Lustenberger macht darauf aufmerksam, dass die «Tagesschau» vom 7. März einen inhaltlichen Akzent auf den SP-Wahlkampf gelegt habe. Es sei ein ausführlicher Beitrag mit der SP-Co-Generalsekretärin zur Wahlkampfstrategie der SP Schweiz gesendet worden.

Ombudsmann Achille Casanova zeigt für die Kritik des Beanstanders Verständnis. Er bezeichnet die Nicht-Berücksichtigung der DVs der übrigen Parteien – besonders in einem Wahljahr – als problematisch. Das Fernsehen der italienischen Schweiz (RSI) habe bewiesen, dass eine Berichterstattung über sämtliche Delegiertenversammlungen möglich sei.

Doch die Ombudsstelle habe keine Fach-, sondern eine Rechtsaufsicht zu leisten, betont Casanova. Gemäss der gesetzlich verankerten Programmautonomie ist der Veranstalter frei bei der Themenwahl sowie der inhaltlichen Bearbeitung eines Themas. «Die Verantwortlichen der ‹Tagesschau› sind deshalb grundsätzlich frei, die Sendung nach ihrem journalistischen Ermessen zu gestalten», schreibt Casanova in seinem Schlussbericht. Es sei demnach rein rechtlich zulässig, nur über zwei von fünf Delegiertenversammlungen ausführlicher zu berichten.

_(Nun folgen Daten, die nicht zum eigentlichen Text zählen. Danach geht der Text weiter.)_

(** A goroutine in Acquire, between two of its atomic operations. *)
Inductive caller := Idle | LoadTokens | TakeToken.

(** The next operation of Acquire, with its answer when it returns. *)
Definition Acquire (c : caller) (l : qpsLimiter) : caller * option bool * qpsLimiter :=
  match c with
  | Idle => if limit l <=? 0 then (Idle, Some true, l) else (LoadTokens, None, l)
  | LoadTokens => if tokens l <=? 0 then (Idle, Some false, l) else (TakeToken, None, l)
  | TakeToken => let x := i32 (tokens l - 1) in (Idle, Some (0 <=? x), set_tokens x l)
  end.

(** A ticker's goroutine: before [l.tickerDone = make(...)], before [td := l.tickerDone], in
    the select, at the loads, the add and the store of updateToken, returned. *)
Inductive ticker :=
| Make
| ReadDone
| Select (td : option nat)
| U1 (td : option nat)
| U2 (td : option nat) (limit : Z)
| U3 (td : option nat)
| U4 (td : option nat) (once : Z)
| U5 (td : option nat) (once limit : Z)
| U6 (td : option nat) (once delta : Z)
| U7 (td : option nat) (once : Z)
| Stopped.

Definition startTicker (t : ticker) (l : qpsLimiter) : option (ticker * qpsLimiter) :=
  match t with
  | Make => Some (ReadDone, set_done (Some (length (chans l))) (chans l ++ [false]) l)
  | ReadDone => Some (Select (tickerDone l), l)
  | _ => None
  end.
Lemma deleteStream_core s now t : core_step (core_of t) (core_of (deleteStream s now t)).
Proof.
  unfold deleteStream. destruct (active t) as [m|] eqn:Em; [|constructor].
  destruct (decide (is_Some (m !! id_of s t))); [|constructor].
  assert (core_step (core_of t) (core_of (set_active (Some (delete (id_of s t) m)) t))) by (by apply (cs_delete (core_of t) m)).
  by destruct (decide (delete (id_of s t) m = ∅)).
Qed.

Lemma exec_core_step c now t x t' x' :
  exec c now t x = Some (t', x') -> all_pc (goaway_pc (core_of t)) x -> core_step (core_of t) (core_of t').
Proof.
  intros E Hx. destruct (special x) eqn:Hs; [|rewrite (exec_core _ _ _ _ _ _ E Hs); constructor].
  apply all_pc_here in Hx. destruct x; try discriminate Hs; cbn [ServerTransport.exec] in E.
  - injection E as <- <-. apply deleteStream_core.
  - cbn [closeWithErr] in E. case_decide; simplify_eq; [constructor|]. by apply cs_close.
  - cbn [closeWithErr] in E. unfold close_done in E. destruct (doneClosed t); simplify_eq; constructor.
  - cbn [Close] in E. case_decide; simplify_eq; [constructor|]. by apply cs_close.
  - cbn [Close] in E. unfold close_done in E. destruct (doneClosed t); simplify_eq; constructor.
  - unfold drain in E. destruct (decide (drainChan t <> NilChan)) as [|Hn]; simplify_eq; [constructor|].
    apply cs_drain. by destruct (decide (drainChan t = NilChan)).
  - cbn [operateHeaders] in E. destruct (bool_decide_reflect (state t = reachable)) as [Hr|]; cbn [negb] in E; [|simplify_eq; constructor].
    destruct (maxStreams t <=? _); [simplify_eq; constructor|].
    destruct (Z.eqb_spec (id mod 2) 1); cbn [negb orb] in E; [|simplify_eq; constructor].
    destruct (Z.leb_spec id (maxStreamID t)); [simplify_eq; constructor|].
    destruct (active t) as [m|] eqn:Em; [|simplify_eq; constructor].
    assert (core_of t' = core_of (set_active (Some (<[id:=length (streams t)]> m))
      (set_maxStreamID id (set_streams (streams t ++ [newStream id ended d t]) t)))) as ->.
    { injection E as <- _. by case_decide. }
    pose proof (cs_accept (core_of t) m id Hr Em ltac:(done) ltac:(done)) as P. unfold core_of in *. cbn in P |- *.
    by rewrite fmap_app, Hr, length_fmap in *.
  - cbn [ping_step] in E. destruct (drainChanClosed t); [simplify_eq; constructor|].
    destruct (drainChan t) eqn:Ed; cbn [close_chan] in E; simplify_eq; [constructor|by apply (cs_drained (core_of t))|constructor].
  - cbn [cleanup_closures] in E. injection E as <- <-. destruct (0 <=? cs_onWrite c0); [apply deleteStream_core|constructor].
  - cbn [outgoingGoAwayHandler] in E; unfold writer_ends in E. case_decide; [simplify_eq; constructor|]. destruct (headsUp g); simplify_eq; [constructor|]. by apply cs_stop.
  - cbn [outgoingGoAwayHandler] in E; unfold writer_ends in E. cbn [goaway_pc] in Hx.
    pose proof (cs_goaway (core_of t) id false (fun _ => Hx)) as P.
    destruct c; try (by simplify_eq; constructor); destruct closeConn; simplify_eq; exact P.
  - cbn [outgoingGoAwayHandler] in E; unfold writer_ends in E. pose proof (cs_goaway (core_of t) (2 ^ 31 - 1) true ltac:(done)) as P.
    destruct c; try (by simplify_eq; constructor); simplify_eq; exact P.
Qed.

Lemma core_step_ok c c' : core_step c c' -> core_ok c -> core_ok c'.
Proof.
  intros S [H1 H2 H3 H4 H5 H6]. destruct S as [c|c m k Em|c Hc|c|c|c|c m id Hr Em Ho Hm|c Hc|c id h Hb]; try done.
  - split; cbn [c_ids c_state c_active c_max c_goAways c_drain c_drained]; try done.
    + intros m' k' s [= <-]. rewrite lookup_delete_Some. intros [_ ?]. by eapply H3.
    + rewrite Em in H4. split; [done|]. intros ?%H4. done.
  - split; cbn [c_ids c_state c_active c_max c_goAways c_drain c_drained]; try done. eapply Forall_impl; [exact H5|]. intros g Hg Hf.
    destruct (Hg Hf) as [_ ?]. by split.
  - split; cbn [c_ids c_state c_active c_max c_goAways c_drain c_drained]; try done.
    + apply StronglySorted_app. split_and!; [|done|by repeat constructor]. intros x y Hx Hy. apply list_elem_of_singleton in Hy as ->.
      rewrite Forall_forall in H2. destruct (H2 x Hx). lia.
    + apply Forall_app. split; [|repeat constructor; lia]. eapply Forall_impl; [exact H2|]. cbn. intros ? []. split; [done|lia].
    + intros m' k s [= <-] Hk. destruct (decide (k = id)) as [->|].
      * rewrite lookup_insert_eq in Hk. injection Hk as <-. by rewrite lookup_app_r, Nat.sub_diag by done.
      * rewrite lookup_insert_ne in Hk by done. apply lookup_app_l_Some. by eapply H3.
    + eapply Forall_impl; [exact H5|]. intros g Hg Hf. destruct (Hg Hf) as [Hr' _]. by rewrite Hr in Hr'.
  - split; cbn [c_ids c_state c_active c_max c_goAways c_drain c_drained]; try done.
    + rewrite H4. split; [|done]. by intros ?.
    + eapply Forall_impl; [exact H5|]. intros g Hg Hf. destruct (Hg Hf) as [_ ?]. by split.
  - split; cbn [c_ids c_state c_active c_max c_goAways c_drain c_drained]; try done. apply Forall_app. split; [done|]. apply Forall_cons. by split.
Qed.

Lemma core_step_below id c c' : core_step c c' -> below id c -> below id c'.
Proof. intros S [H1 H2]. by destruct S; split; cbn [c_state c_ids]. Qed.

Lemma exec_goaway_pc c now t x t' x' :
  core_ok (core_of t) -> exec c now t x = Some (t', x') ->
  all_pc (goaway_pc (core_of t)) x -> all_pc (goaway_pc (core_of t')) x'.
Proof.
  intros Hok E Hx. pose proof (exec_core_step _ _ _ _ _ _ E Hx) as S.
  assert (Hm : all_pc (goaway_pc (core_of t')) x).
  { eapply all_pc_impl; [|exact Hx]. intros []; try done. by apply core_step_below. }
  clear Hx. destruct x; crunch E; cbn [all_pc goaway_pc] in *; try (by intuition).
  split; [|done]. split; [done|]. cbn. destruct Hok as [_ Hids _ _ _]. eapply Forall_impl; [exact Hids|]. by intros ? [].
Qed.

(** * Runs *)

(** The states a connection reaches from [y0] by steps that satisfy [ok]. *)
Inductive reach (ok : label -> sys -> Prop) (y0 : sys) : sys -> Prop :=
| reach_refl : reach ok y0 y0
| reach_step l y y' : reach ok y0 y -> ok l y -> lstep l y = Some y' -> reach ok y0 y'.

(** Where the writer is when it has taken an item. *)
Definition writer_start (x : pc) : Prop :=
  match x with Idle | Finished _ | WClean _ | OGoAway _ => True | _ => False end.

Lemma finish_same e t :
  streams (finish_cb e t) = streams t /\ accepted (finish_cb e t) = accepted t.
Proof. unfold finish_cb. by destruct (ControlBuffer.finish e (cb t)) as [[? ?] ?]. Qed.

Lemma writer_next_same c t t' x' :
  writer_next c t = Some (t', x') ->
  core_of t' = core_of t /\ streams t' = streams t /\ accepted t' = accepted t /\ writer_start x'.
Proof.
  unfold writer_next, write_header, writer_ends, mbind, option_bind. intros E.
  pose proof (finish_same ErrConnClosing t) as [F1 F2]. pose proof (core_finish ErrConnClosing t) as F3.
  assert (Hg : forall (k : ControlBuffer.got -> ControlBuffer.controlBuffer -> http2Server * pc),
    (forall g b, core_of (fst (k g b)) = core_of t /\ streams (fst (k g b)) = streams t /\ accepted (fst (k g b)) = accepted t /\ writer_start (snd (k g b))) ->
    match ControlBuffer.get_iter true (cb t) with Some (g, b) => Some (k g b) | None => None end = Some (t', x') ->
    core_of t' = core_of t /\ streams t' = streams t /\ accepted t' = accepted t /\ writer_start x').
  { intros k Hk. destruct (ControlBuffer.get_iter true (cb t)) as [[g b]|]; [|done]. intros [= Ek]. specialize (Hk g b). by rewrite Ek in Hk. }
  destruct c; try (apply Hg in E; [exact E|]; intros [[]| | |] b; cbn [fst snd]; try done; by destruct (cleanup h)).
  - destruct (doneClosed t); [|done]. injection E as <- <-. by split_and!.
  - by injection E as <- <-.
Qed.

Lemma write_kept_same i t t' x' :
  write_kept i t = Some (t', x') ->
  core_of t' = core_of t /\ streams t' = streams t /\ accepted t' = accepted t /\ writer_start x'.
Proof. unfold write_kept. destruct (kept t !! i); [|done]. by intros [= <- <-]. Qed.

Definition same_cb (t' t : http2Server) : Prop := cb t' = cb t /\ kept t' = kept t.

(** How a label changes the system: a goroutine moves, or is added, and the rest stays. *)
Lemma lstep_cases l y y' :
  lstep l y = Some y' ->
  (exists i o x c now t' x', threads y !! i = Some (o, x) /\ exec c now (tr y) x = Some (t', x') /\
     l = LRun i c now /\ y' = mkSys t' (<[i := (o, x')]> (threads y) ++ (pair None <$> spawned x c))) \/
  (core_of (tr y') = core_of (tr y) /\ accepted (tr y') = accepted (tr y) /\
   exists f s, (forall x, set_ctxErr_ (ctxErr_ x) (f x) = x) /\ streams (tr y') = alter f s (streams (tr y)) /\
   ((exists s' o x, l = LSend s' o /\ streams (tr y) !! s' = Some x /\ handled x = true /\ sender_free s' (threads y) = true /\
       threads y' = threads y ++ [(Some s', send_op s' o)] /\ same_cb (tr y') (tr y)) \/
    (exists o, l = LStart o /\ threads y' = threads y ++ [(None, start_other o)] /\ same_cb (tr y') (tr y)) \/
    (exists i bdp calc now o, l = LRecv i bdp calc now /\ threads y !! 0%nat = Some (o, Idle) /\
       threads y' = <[0%nat := (None, HandleStreams i bdp calc now)]> (threads y) /\ same_cb (tr y') (tr y)) \/
    (exists x o, threads y !! 1%nat = Some (o, Idle) /\ writer_start x /\ threads y' = <[1%nat := (None, x)]> (threads y) /\
       ((exists c, writer_next c (tr y) = Some (tr y', x)) \/ exists i, write_kept i (tr y) = Some (tr y', x))) \/
    threads y' = threads y /\ same_cb (tr y') (tr y))).
Proof.
  assert (Hid : forall ss : list stream, ss = alter (fun x => x) 0%nat ss).
  { intros ss. symmetry. apply list_alter_id. done. }
  assert (Hc : forall x : stream, set_ctxErr_ (ctxErr_ x) x = x) by (by intros []).
  destruct l; cbn [ServerTransport.lstep]; unfold mbind, option_bind; intros E.
  - destruct (streams (tr y) !! s) as [x|] eqn:Hs; [|done]. destruct (handled x) eqn:Hh; [|done]. cbn [andb] in E.
    destruct (sender_free s (threads y)) eqn:Hf; [|done]. injection E as <-. right. split_and!; try done.
    exists (fun x => x), 0%nat. split_and!; [done|apply Hid|]. left. exists s, o, x. by split_and!.
  - injection E as <-. right. split_and!; try done. exists (fun x => x), 0%nat. split_and!; [done|apply Hid|]. right. left. exists o. by split_and!.
  - destruct (threads y !! i) as [[o x]|] eqn:Hi; [|done]. destruct (exec c now (tr y) x) as [[t' x']|] eqn:Ex; [|done]. injection E as <-.
    left. by exists i, o, x, c, now, t', x'.
  - destruct (threads y !! 0%nat) as [[o x]|] eqn:Hi; [|done]. destruct x; try done. injection E as <-. right. split_and!; try done.
    exists (fun x => x), 0%nat. split_and!; [done|apply Hid|]. right. right. left. exists i, bdp, calc, now, o. by split_and!.
  - destruct (threads y !! 1%nat) as [[o x]|] eqn:Hi; [|done]. destruct x; try done. destruct (writer_next c (tr y)) as [[t' x']|] eqn:Ex; [|done].
    injection E as <-. destruct (writer_next_same _ _ _ _ Ex) as (? & Es & ? & ?). right. split_and!; try done.
    exists (fun x => x), 0%nat. split_and!; [done|cbn [tr]; by rewrite Es; apply Hid|]. do 3 right. left. exists x', o. split_and!; eauto.
  - destruct (threads y !! 1%nat) as [[o x]|] eqn:Hi; [|done]. destruct x; try done. destruct (write_kept i (tr y)) as [[t' x']|] eqn:Ex; [|done].
    injection E as <-. destruct (write_kept_same _ _ _ _ Ex) as (? & Es & ? & ?). right. split_and!; try done.
    exists (fun x => x), 0%nat. split_and!; [done|cbn [tr]; by rewrite Es; apply Hid|]. do 3 right. left. exists x', o. split_and!; eauto.
  - destruct (threads y !! 1%nat) as [[o x]|] eqn:Hi; [|done]. destruct x; try done. injection E as <-. right. split_and!; try done.
    exists (fun x => x), 0%nat. split_and!; [done|apply Hid|]. by do 4 right.
  - injection E as <-. right. cbn [tr threads]. split_and!; [by apply core_upd|done|].
    exists (set_ctxErr_ (Some e)), s. split_and!; [by intros []|done|]. by do 4 right.
Qed.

Weder Gesetz noch Konzession seien verletzt worden. Ausgewogenheit und Vielfaltgebot müsse nicht durch eine einzelne Sendung, sondern durch mehrere Sendungen, die in einem sachlichen Zusammenhang stehen, gewährleistet werden.

Der Ombudsmann erachtet die Beanstandung als unberechtigt.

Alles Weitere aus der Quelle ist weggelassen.